# Java SSLContext erstellen mit SSL-Zertifikat



## x46 (2. Dez 2020)

Ich versuche, meinen eigenen Mail-Server mit der subethasmtp-Bibliothek zu programmieren. Das Empfangen und Senden von E-Mails funktioniert perfekt, aber das Hinzufügen von SSL dazu funktioniert nicht. In subethasmtp muss ich einen SSL-Socket erstellen, für den ich einen SSLContext benötige. Und meine Fragen sind: Welches Zertifikat brauche ich, wie bekomme ich dieses Zertifikat, und wie füge ich es dem SSLContext hinzu?


----------



## kneitzel (2. Dez 2020)

Also Du kannst:
a) Dir kostenlos ein Zertifikat von letsencrypt besorgen: https://letsencrypt.org/ - das setzt voraus, dass Du Kontrolle über einen Server / eine Domain hast.
b) bei einem der vielen Anbieter ein Zertifikat kaufen ...
c) Selbst ein Zertifikat erstellen - dem wird dann aber nicht vertraut, was problematisch sein kann. Dazu gibt es auch genügend Anleitungen im Netz. Einfach mal nach self signed certificate suchen ...

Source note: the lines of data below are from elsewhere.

(** * OpenRouter agent: key lifecycle and usage reconciliation

    A shallow embedding of the key store (schema/supabase-schema.sql), of
    SupabaseService, KeyRotationService, UsageMonitoringService and of the
    key and usage controllers, with the properties of the key lifecycle
    and of the usage accounting stated over it; then of the batch
    operations of OpenRouterService with the admin batch route, of the
    rate limiter and of the authentication middleware.

    Modelling conventions.
    - The two tables are lists of rows, in insertion order.
    - [DECIMAL(10,2)] values are integers counting cents and
      [DECIMAL(10,6)] values are integers counting millionths of a dollar;
      storing a value in a column rounds it to the column's scale (half
      away from zero) and fails when it does not fit the precision.
    - JavaScript numbers are binary64 floats; the monitor's percentage
      arithmetic is computed on them.
    - A store or provider call either returns or throws; a throw never
      undoes statements that were already committed, so every operation
      returns its outcome together with the store it leaves behind.
    - The store answers every statement it is sent: the errors of a store
      call are those its own rules raise (no single row, a constraint, a
      value out of range).  A lost connection is not modelled, so a
      property of a listing or of a route is stated for the case that the
      listing succeeds, or that the route answers 200.
    - What the code reads from outside (the clock, [gen_random_uuid()],
      the provider's answer, the subscriptions table) is an explicit
      argument of the call.
    - Requests are taken at the type of the columns they reach: a user
      id is a UUID and a limit is an amount in whole cents.  A malformed
      id and a number beyond [Number.MAX_SAFE_INTEGER] have no
      counterpart in the model. *)

From Stdlib Require Import ZArith List String Bool Lia Floats Uint63.
From Stdlib Require Import Permutation Sorted.
Import ListNotations.
Open Scope Z_scope.

(* ===================================================================== *)
(** ** Scalars of the schema *)
(* ===================================================================== *)

(** [UUID] columns: the 128 bits read as a number. *)
Definition uuid := Z.

(** [DATE] values; [DATE_TRUNC('month', d)] is the first day of [d]'s
    month. *)
Record Date := mkDate { d_year : Z; d_month : Z; d_day : Z }.

Definition date_eqb (a b : Date) : bool :=
  (d_year a =? d_year b) && (d_month a =? d_month b) && (d_day a =? d_day b).

Definition date_ltb (a b : Date) : bool :=
  (d_year a <? d_year b)
  || ((d_year a =? d_year b)
      && ((d_month a <? d_month b)
          || ((d_month a =? d_month b) && (d_day a <? d_day b)))).

Definition date_trunc_month (d : Date) : Date :=
  mkDate (d_year d) (d_month d) 1.

(** [TIMESTAMPTZ] values: a date and the microseconds elapsed in it. *)
Record Timestamp := mkTs { ts_date : Date; ts_usec : Z }.

Definition ts_leb (a b : Timestamp) : bool :=
  date_ltb (ts_date a) (ts_date b)
  || (date_eqb (ts_date a) (ts_date b) && (ts_usec a <=? ts_usec b)).

(** [DECIMAL(10,2)], in cents, and [DECIMAL(10,6)], in millionths. *)
Definition cents := Z.
Definition micros := Z.

Definition fits_decimal_10 (v : Z) : bool := Z.abs v <? 10 ^ 10.

(** Rounding a value with six fractional digits to two, half away from
    zero (the rounding of [numeric]). *)
Definition round_micros_to_cents (m : micros) : cents :=
  if 0 <=? m then (m + 5000) / 10000 else - ((- m + 5000) / 10000).

Definition cents_to_micros (c : cents) : micros := c * 10000.

Definition fits_int4 (v : Z) : bool := (- 2 ^ 31 <=? v) && (v <? 2 ^ 31).

(** [status TEXT ... CHECK (status IN (...))]. *)
Inductive Status := active | inactive | suspended | expired.

Definition status_eqb (a b : Status) : bool :=
  match a, b with
  | active, active | inactive, inactive
  | suspended, suspended | expired, expired => true
  | _, _ => false
  end.

(* ===================================================================== *)
(** ** Tables *)
(* ===================================================================== *)

(** A row of [user_api_keys]. *)
Record KeyRow := mkKeyRow {
  id : uuid;
  user_id : uuid;
  openrouter_key_id : string;
  key_name : string;
  key_label : option string;
  monthly_limit : option cents;
  current_usage : cents;
  usage_reset_date : Date;
  status : Status;
  created_at : Timestamp;
  updated_at : Timestamp;
  last_used_at : option Timestamp
}.

(** A row of [api_usage_logs]. *)
Record LogRow := mkLogRow {
  log_id : uuid;
  log_user_id : uuid;
  api_key_id : uuid;
  model : string;
  request_tokens : Z;
  response_tokens : Z;
  total_tokens : Z;
  cost_usd : micros;
  endpoint : option string;
  agent_name : option string;
  request_duration_ms : option Z;
  log_created_at : Timestamp
}.

Record DB := mkDB {
  user_api_keys : list KeyRow;
  api_usage_logs : list LogRow
}.

Definition empty_db : DB := mkDB [] [].

(** Field updates of a key row, as the [SET] clauses need them. *)
Definition set_status (s : Status) (r : KeyRow) : KeyRow :=
  mkKeyRow (id r) (user_id r) (openrouter_key_id r) (key_name r) (key_label r)
           (monthly_limit r) (current_usage r) (usage_reset_date r) s
           (created_at r) (updated_at r) (last_used_at r).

Wenn Du ein solches Zertifikat hast, sollte es sich in einer jks Datei befinden. Import / Erstellung dieser Datei ist mit dem Tool keytool möglich.

Und dann der sslcontext und so - die Begriffe hast Du ja schon gefunden - da kann man mit google viele Beispiele finden z.B. http://www.java2s.com/Tutorial/Java/0490__Security/SSLContextandKeymanager.htm


----------